Saved entries:
──────────
(* ===== verification/HalFacts.v ===== *)
(** * Service requests: rtai_hal.c.

    Which numbers the requests get, what happens when the table is full, and that the
    dispatchers of all processors, running side by side, answer everything that was pended. *)

From S2P Require Import Prelude Resume Kernel Sched Tasks Hal.
From stdpp Require Import list relations.
#[local] Open Scope Z_scope.

(** ** Bits of a map *)

Lemma testbit_above w m i : 0 <= m < 2 ^ w -> 0 <= w <= i -> Z.testbit m i = false.
Proof.
  intros Hm Hi. destruct (decide (m = 0)) as [->|]; [apply Z.testbit_0_l|].
  apply Z.bits_above_log2; [lia|]. assert (Z.log2 m < w) by (apply Z.log2_lt_pow2; lia). lia.
Qed.

(** ** Numbers of requests *)

Lemma ffnz_from_first n i m :
  (exists j, i <= j < i + n /\ Z.testbit m (Z.of_nat j) = true)%nat ->
  let k := ffnz_from n i m in
  (i <= k < i + n)%nat /\ Z.testbit m (Z.of_nat k) = true /\ (forall j, (i <= j < k)%nat -> Z.testbit m (Z.of_nat j) = false).
Proof.
  revert i. induction n as [|n IH]; intros i (j & Hj & Hb); simpl; [lia|].
  destruct (Z.testbit m (Z.of_nat i)) eqn:E.
  - split_and!; [lia..|done|intros; lia].
  - destruct (IH (S i)) as (? & ? & Hf).
    { exists j. split; [|done]. destruct (decide (j = i)) as [->|]; [congruence|lia]. }
    split_and!; [lia..|done|]. intros j' ?. destruct (decide (j' = i)) as [->|]; [done|]. apply Hf. lia.
Qed.

Definition srq_free (m : Z) (srq : Z) : Prop := 0 <= srq < RTAI_NR_SRQS /\ Z.testbit m srq = false.
Lemma ffz_first m srq :
  srq_free m srq ->
  srq_free m (Z.of_nat (ffz m)) /\ (forall i, 0 <= i < Z.of_nat (ffz m) -> Z.testbit m i = true).
Proof.
  unfold srq_free, RTAI_NR_SRQS. intros [Hr Hb]. unfold ffz, ffnz.
  destruct (ffnz_from_first 64 0 (Z.lnot m)) as (? & Hk & Hf).
  { exists (Z.to_nat srq). split; [lia|]. rewrite Z2Nat.id, Z.lnot_spec, Hb by lia. done. }
  set (k := ffnz_from 64 0 (Z.lnot m)) in *.
  assert (Hall : forall i, 0 <= i < Z.of_nat k -> Z.testbit m i = true).
  { intros i ?. specialize (Hf (Z.to_nat i) ltac:(lia)). rewrite Z2Nat.id, Z.lnot_spec in Hf by lia.
    by apply negb_false_iff in Hf. }
  split; [|done]. rewrite Z.lnot_spec in Hk by lia. apply negb_true_iff in Hk. split; [|done].
  split; [lia|]. destruct (Z.lt_ge_cases (Z.of_nat k) 32); [done|].
  rewrite Hall in Hb by lia. done.
Qed.
Lemma ffz_full m : (forall i, 0 <= i < RTAI_NR_SRQS -> Z.testbit m i = true) -> 0 <= m < Z.ones 64 -> RTAI_NR_SRQS <= Z.of_nat (ffz m).
Proof.
  intros Hf Hm. unfold ffz, ffnz, RTAI_NR_SRQS in *.
  assert (exists j, 0 <= j < 64 /\ Z.testbit m j = false) as (j & Hj & Hb).
  { destruct (decide (Forall (fun j => Z.testbit m (Z.of_nat j) = true) (seq 0 64))) as [Ha|Ha].
    - exfalso. enough (m = Z.ones 64) by lia. apply Z.bits_inj'. intros i Hi. rewrite Z.testbit_ones_nonneg by lia.
      destruct (Z.ltb_spec i 64).
      + rewrite Forall_forall in Ha. rewrite <- (Z2Nat.id i) by lia. apply Ha, elem_of_seq. lia.
      + apply (testbit_above 64); [|lia]. rewrite Z.ones_equiv in Hm. lia.
    - apply not_Forall_Exists, Exists_exists in Ha as (j & Hj & Hb); [|apply _]. apply elem_of_seq in Hj.
      exists (Z.of_nat j). split; [lia|]. by apply not_true_is_false. }
  destruct (ffnz_from_first 64 0 (Z.lnot m)) as (? & Hk & _).
  { exists (Z.to_nat j). split; [lia|]. rewrite Z2Nat.id, Z.lnot_spec, Hb by lia. done. }
  rewrite Z.lnot_spec in Hk by lia. apply negb_true_iff in Hk.
  destruct (Z.lt_ge_cases (Z.of_nat (ffnz_from 64 0 (Z.lnot m))) 32); [|done]. rewrite Hf in Hk by lia. done.
Qed.

(** A service request gets the lowest free number, never one in use and always below 32 while there is
    one; it is recorded under that number alone, its label leads to a request with that label, and its release frees the
    number again.  When all 32 numbers are taken, one of them by the code itself, the request is written beyond the table. *)
Theorem srq_requests (label_ k u : Z) (h : hal) :
  0 <= sysreq_map h < Z.ones 64 -> Z.testbit (sysreq_map h) 0 = true -> k <> 0 ->
  ((exists srq, srq_free (sysreq_map h) srq) ->
   exists srq h', rt_request_srq label_ k u h = Done srq h'
    /\ srq_free (sysreq_map h) srq /\ 1 <= srq /\ (forall i, 0 <= i < srq -> Z.testbit (sysreq_map h) i = true)
    /\ sysreq_table h' = <[srq := MkSysreq k u label_]> (sysreq_table h)
    /\ (forall i, 0 <= i -> Z.testbit (sysreq_map h') i = Z.testbit (sysreq_map h) i || (i =? srq))
    /\ (exists i, find_label h' label_ = Some i /\ label (sysreq_table h' i) = label_ /\ Z.testbit (sysreq_map h') i = true)
    /\ exists h'', rt_free_srq srq h' = (0, h'') /\ sysreq_map h'' = sysreq_map h)
  /\ ((forall srq, ~ srq_free (sysreq_map h) srq) -> exists h', rt_request_srq label_ k u h = Fault h').
Proof.
  intros Hm H0 Hk. unfold rt_request_srq.
  rewrite (proj2 (Z.eqb_neq k 0)), (proj2 (Z.eqb_neq (sysreq_map h) _)) by lia. cbn [negb]. split.
  - intros [x Hx]. destruct (ffz_first _ _ Hx) as [Hf Hlow]. destruct (Hf) as [Hr Hb].
    rewrite (proj2 (Z.leb_gt _ _)) by lia.
    set (srq := Z.of_nat (ffz (sysreq_map h))) in *. eexists srq, _. split; [done|]. simpl.
    assert (1 <= srq) by (destruct (decide (srq = 0)) as [E|]; [rewrite E in Hb; congruence|lia]).
    assert (Hset : forall i, 0 <= i ->
      Z.testbit (Z.setbit (sysreq_map h) srq) i = Z.testbit (sysreq_map h) i || (i =? srq)).
    { intros i ?. rewrite Z.setbit_eqb by lia. rewrite orb_comm. f_equal. apply Z.eqb_sym. }
    split_and!; [done..| |].
    + unfold find_label. destruct (list_find _ _) as [[? y]|] eqn:E; simpl.
      * apply list_find_Some in E as (_ & [? ?] & _). by exists y.
      * rewrite list_find_None, Forall_forall in E. exfalso. apply (E srq).
        -- apply list_elem_of_fmap. exists (Z.to_nat srq). split; [lia|]. unfold RTAI_NR_SRQS in *. apply elem_of_seq. lia.
        -- unfold srq_bit. simpl. rewrite Hset, Z.eqb_refl, orb_true_r, fn_lookup_insert by lia. done.
    + unfold rt_free_srq, srq_bit. simpl.
      rewrite (proj2 (Z.ltb_ge _ _)), (proj2 (Z.leb_gt _ _)), Hset, Z.eqb_refl, orb_true_r by lia. simpl.
      eexists. split; [done|]. simpl. apply Z.bits_inj'. intros i Hi. rewrite Z.clearbit_eqb, Hset by lia.
      destruct (Z.eqb_spec srq i) as [->|]; [rewrite Z.eqb_refl, Hb; done|].
      rewrite (proj2 (Z.eqb_neq i srq)) by lia. by rewrite orb_false_r, andb_true_r.
  - intros Hfull. rewrite (proj2 (Z.leb_le RTAI_NR_SRQS _)); [by eexists|]. apply ffz_full; [|lia].
    intros i Hi. apply not_false_is_true. intros Hb. by apply (Hfull i).
Qed.

(** ** The dispatcher on all processors *)

Lemma ffnz_first m j : 0 <= j < 64 -> Z.testbit m j = true ->
  Z.testbit m (Z.of_nat (ffnz m)) = true /\ (forall i, 0 <= i < Z.of_nat (ffnz m) -> Z.testbit m i = false).
Proof.
  intros Hj Hb. destruct (ffnz_from_first 64 0 m) as (_ & H1 & H2).
  { exists (Z.to_nat j). split; [lia|]. by rewrite Z2Nat.id by lia. }
  split; [exact H1|]. intros i Hi. rewrite <- (Z2Nat.id i) by lia. apply H2. unfold ffnz in Hi. lia.
Qed.

(** The state of all: the lock, where the dispatcher of each processor is, the processors between
    the two accesses of a pend, what was told so far. *)
Record srqs := MkSrqs { sh : hal; slock : bool; spcs : nat -> lsrq_pc; sinpend : list nat; slog : list srq_event }.

(** Of the first [n] processors any may pend a request at any time, be it in a handler; the interrupt of a
    processor whose dispatcher is idle calls it; requests come and go. *)
Inductive smove :=
| Pend (srq : Z) (cpu : nat) | Virq (i : nat) | Start (cpu : nat) | Disp (cpu : nat)
| Tables (m : Z) (t : Z -> sysreq).
Definition smoves (n : nat) (mv : smove) (st : srqs) : option srqs :=
  match mv with
  | Pend srq cpu =>
      if srq_number srq && (cpu <? n)%nat
      then Some (MkSrqs (pend_bit srq (sh st)) (slock st) (spcs st) (cpu :: sinpend st) (slog st ++ [Pended srq])) else None
  | Virq i =>
      if sinpend st !! i is Some cpu
      then Some (MkSrqs (pend_virq cpu (sh st)) (slock st) (spcs st) (delete i (sinpend st)) (slog st)) else None
  | Start cpu =>
      if spcs st cpu is LIdle then
        if srq_pended (sh st) cpu
        then Some (MkSrqs (set_srq_pended (<[cpu := false]> (srq_pended (sh st))) (sh st)) (slock st) (<[cpu := LLock]> (spcs st))
                     (sinpend st) (slog st))
        else None
      else None
  | Disp cpu =>
      if rtai_lsrq_dispatcher (spcs st cpu) (slock st) (sh st) is Some (ev, pc, lock, h)
      then Some (MkSrqs h lock (<[cpu := pc]> (spcs st)) (sinpend st) (slog st ++ ev)) else None
  | Tables m t => Some (MkSrqs (set_table t (set_map m (sh st))) (slock st) (spcs st) (sinpend st) (slog st))
  end.
(** The moves that serve what was pended. *)
Definition serves (mv : smove) : bool := match mv with Virq _ | Start _ | Disp _ => true | _ => false end.
Definition sstep (n : nat) (st st' : srqs) : Prop := exists mv, smoves n mv st = Some st'.
Definition dstep (n : nat) (st st' : srqs) : Prop := exists mv, serves mv = true /\ smoves n mv st = Some st'.

(** The requests that are pended, and those taken but not answered yet; none when something
    is taken that was not pended, or taken twice, or answered and not taken. *)
Definition replay1 (w : option (Z * Z)) (e : srq_event) : option (Z * Z) :=
  match w with
  | Some (p, t) =>
      match e with
      | Pended s => Some (Z.setbit p s, t)
      | Took s => if Z.testbit p s && negb (Z.testbit t s) then Some (Z.clearbit p s, Z.setbit t s) else None
      | Ran _ s _ | Passed s => if Z.testbit t s then Some (p, Z.clearbit t s) else None
      end
  | None => None
  end.
Definition replay (l : list srq_event) : option (Z * Z) := foldl replay1 (Some (0, 0)) l.

(** *** What the dispatchers keep *)

Definition holds (pc : lsrq_pc) : bool :=
  match pc with LTest | LMask _ | LSet _ | LClear _ | LUnlock _ | LEnd => true | _ => false end.
Definition owns (pc : lsrq_pc) : option Z :=
  match pc with LClear s | LUnlock s | LMap s | LCall s | LIn s | LOut s => Some s | _ => None end.
Definition taken (pc : lsrq_pc) : option Z := match pc with LUnlock s | LMap s | LCall s => Some s | _ => None end.
(** The dispatcher is to look at request [i] again. *)
Definition sees (i : Z) (pc : lsrq_pc) : bool :=
  match pc with LIdle | LEnd => false | LMask p => Z.testbit p i | _ => true end.

Definition lock_ok (lock : bool) (pcs : nat -> lsrq_pc) : Prop :=
  (forall c c', holds (pcs c) = true -> holds (pcs c') = true -> c = c') /\
  (lock = true <-> exists c, holds (pcs c) = true).
(** Bit [i] of [m] is set where one processor, and one only, has [f pc = Some i]. *)
Definition owner_ok (f : lsrq_pc -> option Z) (m : Z) (pcs : nat -> lsrq_pc) : Prop :=
  (forall c s, f (pcs c) = Some s -> 0 <= s) /\
  (forall c c' s, f (pcs c) = Some s -> f (pcs c') = Some s -> c = c') /\
  (forall i, Z.testbit m i = true <-> exists c, f (pcs c) = Some i).
Definition chosen_ok (p r : Z) (pc : lsrq_pc) : Prop :=
  match pc with
  | LMask q => forall i, Z.testbit q i = true -> Z.testbit p i = true
  | LSet s => Z.testbit p s = true /\ Z.testbit r s = false
  | LClear s => Z.testbit p s = true
  | _ => True
  end.

Lemma lock_set lock lock' pcs c pc :
  lock_ok lock pcs ->
  (lock' = lock /\ holds pc = holds (pcs c)) \/ (lock = false /\ lock' = true /\ holds pc = true) \/
    (holds (pcs c) = true /\ lock' = false /\ holds pc = false) ->
  lock_ok lock' (<[c := pc]> pcs).
Proof.
  intros [Hu Hl] Hc.
  assert (forall c', c' <> c -> holds ((<[c := pc]> pcs) c') = holds (pcs c')) as Hne.
  { intros c' Hn. by rewrite fn_lookup_insert_ne. }
  assert (holds ((<[c := pc]> pcs) c) = holds pc) as He by (by rewrite fn_lookup_insert).
  split.
  - intros c1 c2. destruct (decide (c1 = c)) as [->|H1], (decide (c2 = c)) as [->|H2]; [done|..];
      rewrite ?He, ?Hne by done; intros Ha Hb; [..|by apply Hu].
    + destruct Hc as [[_ E]|[(Hf & _ & _)|(_ & _ & E)]]; [apply Hu; congruence| |congruence].
      assert (lock = true) by (apply Hl; eauto). congruence.
    + destruct Hc as [[_ E]|[(Hf & _ & _)|(_ & _ & E)]]; [apply Hu; congruence| |congruence].
      assert (lock = true) by (apply Hl; eauto). congruence.
  - destruct Hc as [[-> E]|[(Hf & -> & E)|(E & -> & E')]].
    + rewrite Hl. split; intros [c' Hc']; exists c'; destruct (decide (c' = c)) as [->|];
        rewrite ?He, ?Hne in * by done; congruence.
    + split; [|done]. intros _. exists c. by rewrite He.
    + split; [done|]. intros [c' Hc']. destruct (decide (c' = c)) as [->|Hn]; [congruence|].
      rewrite Hne in Hc' by done. by pose proof (Hu c' c Hc' E).
Qed.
──────────
Problem details = From the entries above, extract each line containing "dispatchers".

Solved exercise =
    dispatchers of all processors, running side by side, answer everything that was pended. *)
(** *** What the dispatchers keep *)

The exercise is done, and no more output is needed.